Jefferson fracture is often caused by an impact or load on the back of the head, and are frequently associated with diving into shallow water, impact against the roof of a vehicle and falls, and in children may occur due to falls from playground equipment. Less frequently, strong rotation of the head may also result in Jefferson fractures.

Jefferson fractures are extremely rare in children, but recovery is usually complete without surgery.
==Treatment==
The use of surgery to treat a Jefferson fracture is somewhat controversial. Non-surgical treatment varies depending on if the fracture is stable or unstable, defined by an intact or broken transverse ligament and degree of fracture of the anterior arch.
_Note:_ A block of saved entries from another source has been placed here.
Definition result_of {A} (r : A * State * list Effect) : A := fst (fst r).
Definition state_of {A} (r : A * State * list Effect) : State := snd (fst r).
Definition trace_of {A} (r : A * State * list Effect) : list Effect := snd r.

Section WithConstants.
Context {K : Constants}.

Definition HOST_NAME : string := NATIVE_HOST_NAME.

(** [let currentServerStatus = { isRunning: false, lastUpdated: Date.now() }] *)
Definition initial_state (now : Z) : State :=
  {| nativePort := None;
     currentServerStatus :=
       {| isRunning := false; port := VUndefined; lastUpdated := now |} |}.

(** [saveServerStatus(status)], awaited; [k] is what follows the [await] in
    the caller.  When the write settles, the rest of [saveServerStatus] and
    then [k] run; no listener can run between the two, and they are one run
    here. *)
Definition saveServerStatus (status : ServerStatus) (k : M Task) : M Task :=
  console Log "[native] Saving server status to storage:" ;;
  emit (StorageSet STORAGE_KEYS_SERVER_STATUS status) ;;
  ret (AwaitStorageSet (fun o =>
    match o with
    | Resolved _ => console Log "[native] Server status saved successfully"
    | Rejected _ =>
        console Error ("[native] " ++ ERROR_MESSAGES_SERVER_STATUS_SAVE_FAILED)
    end ;;
    k)).

(** [loadServerStatus()]; [k] receives the status the promise resolves with. *)
Definition loadServerStatus (k : ServerStatus -> M Task) : M Task :=
  let default :=
    now <- Date_now ;;
    console Log "[native] Returning default server status:" ;;
    k {| isRunning := false; port := VUndefined; lastUpdated := now |} in
  console Log "[native] Loading server status from storage" ;;
  emit (StorageGet STORAGE_KEYS_SERVER_STATUS) ;;
  ret (AwaitStorageGet (fun o =>
    match o with
    | GetResolved (Some status) =>
        console Log "[native] Loaded server status:" ;;
        k status
    | GetResolved None =>
        console Log "[native] No server status found in storage, using default" ;;
        default
    | GetRejected _ =>
        console Error ("[native] " ++ ERROR_MESSAGES_SERVER_STATUS_LOAD_FAILED) ;;
        default
    end)).
Lemma parse_ref_setup_entries_witness :
  ∃ work_list σ',
    parse_ref_setup "ref_setup.yaml" draw_even (State ∅ [])
    = Some (work_list, σ')
    ∧ length work_list = 20.
Proof.
  destruct (parse_ref_setup_entries "ref_setup.yaml" draw_even (State ∅ []))
    as (wl & σ' & Hrun & Hlen & _).
  - compute_done.
  - exists wl, σ'. split; [exact Hrun|exact Hlen].
Defined.

(** X9: the list [parse_ref_setup] returns names at most three different
    dicts, so among its twenty references some dict is named more than
    once. *)
Theorem parse_ref_setup_repeats (filename : string) (selections : list nat)
    (σ σ' : state) (work_list : list loc) :
  parse_ref_setup filename selections σ = Some (work_list, σ') →
  size (list_to_set work_list : gset nat) ≤ 3
  ∧ ¬ NoDup work_list.
Proof.
  intros Hrun. pose proof Hrun as Hinv.
  apply parse_ref_setup_inv in Hinv
    as (l0 & l1 & l2 & Hnd & _ & _ & _ & _ & Hd & Hwl).
  assert (∀ l, l ∈ work_list → l ∈ [l0; l1; l2]) as Hsub.
  { intros l Hl. apply list_elem_of_lookup in Hl as [i Hi].
    destruct (Forall2_lookup_r _ _ _ _ _ Hwl Hi) as (s & _ & Hs).
    apply list_elem_of_lookup. eauto. }
  split.
  - rewrite <- (size_list_to_set (C := gset nat) [l0; l1; l2] Hnd) at 1.
    apply subseteq_size. intros l. rewrite !elem_of_list_to_set. apply Hsub.
  - intros Hnd'. apply (NoDup_submseteq _ _ Hnd') in Hsub.
    apply submseteq_length in Hsub. apply Forall2_length in Hwl.
    destruct Hd as [Hlen _]. simpl in Hsub. lia.
Qed.

Lemma parse_ref_setup_repeats_witness :
  ∃ work_list σ',
    parse_ref_setup "ref_setup.yaml" draw_even (State ∅ [])
    = Some (work_list, σ')
    ∧ ¬ NoDup work_list.
Proof.
  destruct (parse_ref_setup "ref_setup.yaml" draw_even (State ∅ []))
    as [[wl σ']|] eqn:Hrun.
  - exists wl, σ'. split; [reflexivity|].
    apply (parse_ref_setup_repeats "ref_setup.yaml" draw_even (State ∅ []) σ' wl).
    exact Hrun.
  - vm_compute in Hrun. discriminate Hrun.
Defined.

(** ** The module run as a script *)

Lemma items3_registered :
  Forall (λ it, is_Some (ENGINES !! engine_id it)) items3.
Proof. repeat constructor; eexists; reflexivity. Qed.
(** * Kisan Call Centre: the plant-disease route and the chat submission flow

    A shallow embedding of

    - [src/app/api/plant-disease/route.ts]: the [POST] handler and its helper
      [getFallbackAnalysis];
    - the [submitMessage] callback of the [AICallAgentModal] component.

    Both are asynchronous functions that talk to the outside world ([fetch],
    the clock, React state setters, speech synthesis).  They are written here
    as programs over a signature of events; every [await] of the source is an
    event node, [throw], [try/catch] and [finally] are operators on programs.
    A program is run against a world that answers the events, and properties
    that hold for every world are proved through a weakest-precondition
    predicate.

    Conventions.
    - A JavaScript string is the [string] of its UTF-8 bytes.
    - A JSON number is the rational it denotes.
    - [undefined] is [None] in an [option value]; JSON never contains it.
    - [console.log] and [console.error] are not modelled: they cannot throw
      and nothing reads them back. *)

From Stdlib Require Import String Ascii List ZArith QArith Bool Lia DecimalString.
From Stdlib Require DecimalZ DecimalPos.
Import ListNotations.
Local Open Scope string_scope.
Local Open Scope Z_scope.

Set Implicit Arguments.
Local Set Warnings "-register-all".

(* ================================================================== *)
(** * JavaScript values and the primitives the handlers use            *)
(* ================================================================== *)

Module Js.

(** JSON values, as [JSON.parse] and [response.json()] produce them.  The
    fields of an object are listed in the engine's enumeration order. *)
Inductive value : Type :=
| Null
| Bool (b : bool)
| Num (q : Q)
| Str (s : string)
| Arr (items : list value)
| Obj (fields : list (string * value)).

(** What the engine raises on its own; the text of its message is the
    engine's, see [Runtime]. *)
Inductive Fault : Type :=
| ReadOfNull (prop : string)     (* TypeError: property read on null *)
| NotAFunction (name : string)   (* TypeError: call of a non-function *)
| NoPrimitive                    (* TypeError: object to primitive conversion *)
| BadJSON                        (* SyntaxError of JSON.parse or of a body read *)
| FetchFailed                    (* TypeError: fetch rejected *)
| HostFailure.                   (* an exception of a browser API *)

(** Thrown values.  Everything thrown in the modelled code is an instance of
    [Error]; only its [message] is ever read. *)
Inductive Exn : Type :=
| Error (message : string).

Definition message (e : Exn) : string :=
  match e with Error m => m end.

(** The parts of the platform that the handlers call and that are not
    repository code. *)
Record Runtime : Type := {
  JSON_parse : string -> option value;   (* None: SyntaxError *)
  Number_toString : Q -> string;         (* Number.prototype.toString *)
  engine_message : Fault -> string
}.

Definition raise (rt : Runtime) (f : Fault) : Exn :=
  Error (engine_message rt f).

(** ** Truthiness *)

Definition truthy (v : value) : bool :=
  match v with
  | Null => false
  | Bool b => b
  | Num q => negb (Qeq_bool q 0)
  | Str s => negb (s =? "")%string
  | Arr _ => true
  | Obj _ => true
  end.

Definition truthy_opt (o : option value) : bool :=
  match o with
  | Some v => truthy v
  | None => false
  end.

(** [a || b] on possibly undefined values, with [b] a defined default. *)
Definition or_else (o : option value) (d : value) : value :=
  match o with
  | Some v => if truthy v then v else d
  | None => d
  end.

(** ** Property reads *)

Fixpoint lookup (k : string) (fields : list (string * value)) : option value :=
  match fields with
  | [] => None
  | (k', v) :: rest => if (k =? k')%string then Some v else lookup k rest
  end.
An intact ligament requires the use of a soft or hard collar, while a ruptured ligament may require traction, a halo or surgery. The use of rigid halos can lead to intracranial infections and are often uncomfortable for individuals wearing them, and may be replaced with a more flexible alternative depending on the stability of the injured bones, but treatment of a stable injury with a halo collar can result in a full recovery. Surgical treatment of a Jefferson fracture involves fusion or fixation of the first three cervical vertebrae; fusion may occur immediately, or later during treatment in cases where non-surgical interventions are unsuccessful. A primary factor in deciding between surgical and non-surgical intervention is the degree of stability as well as the presence of damage to other cervical vertebrae.

Though a serious injury, the long-term consequences of a Jefferson's fracture are uncertain and may not impact longevity or abilities, even if untreated. Conservative treatment with an immobilization device can produce excellent long-term recovery.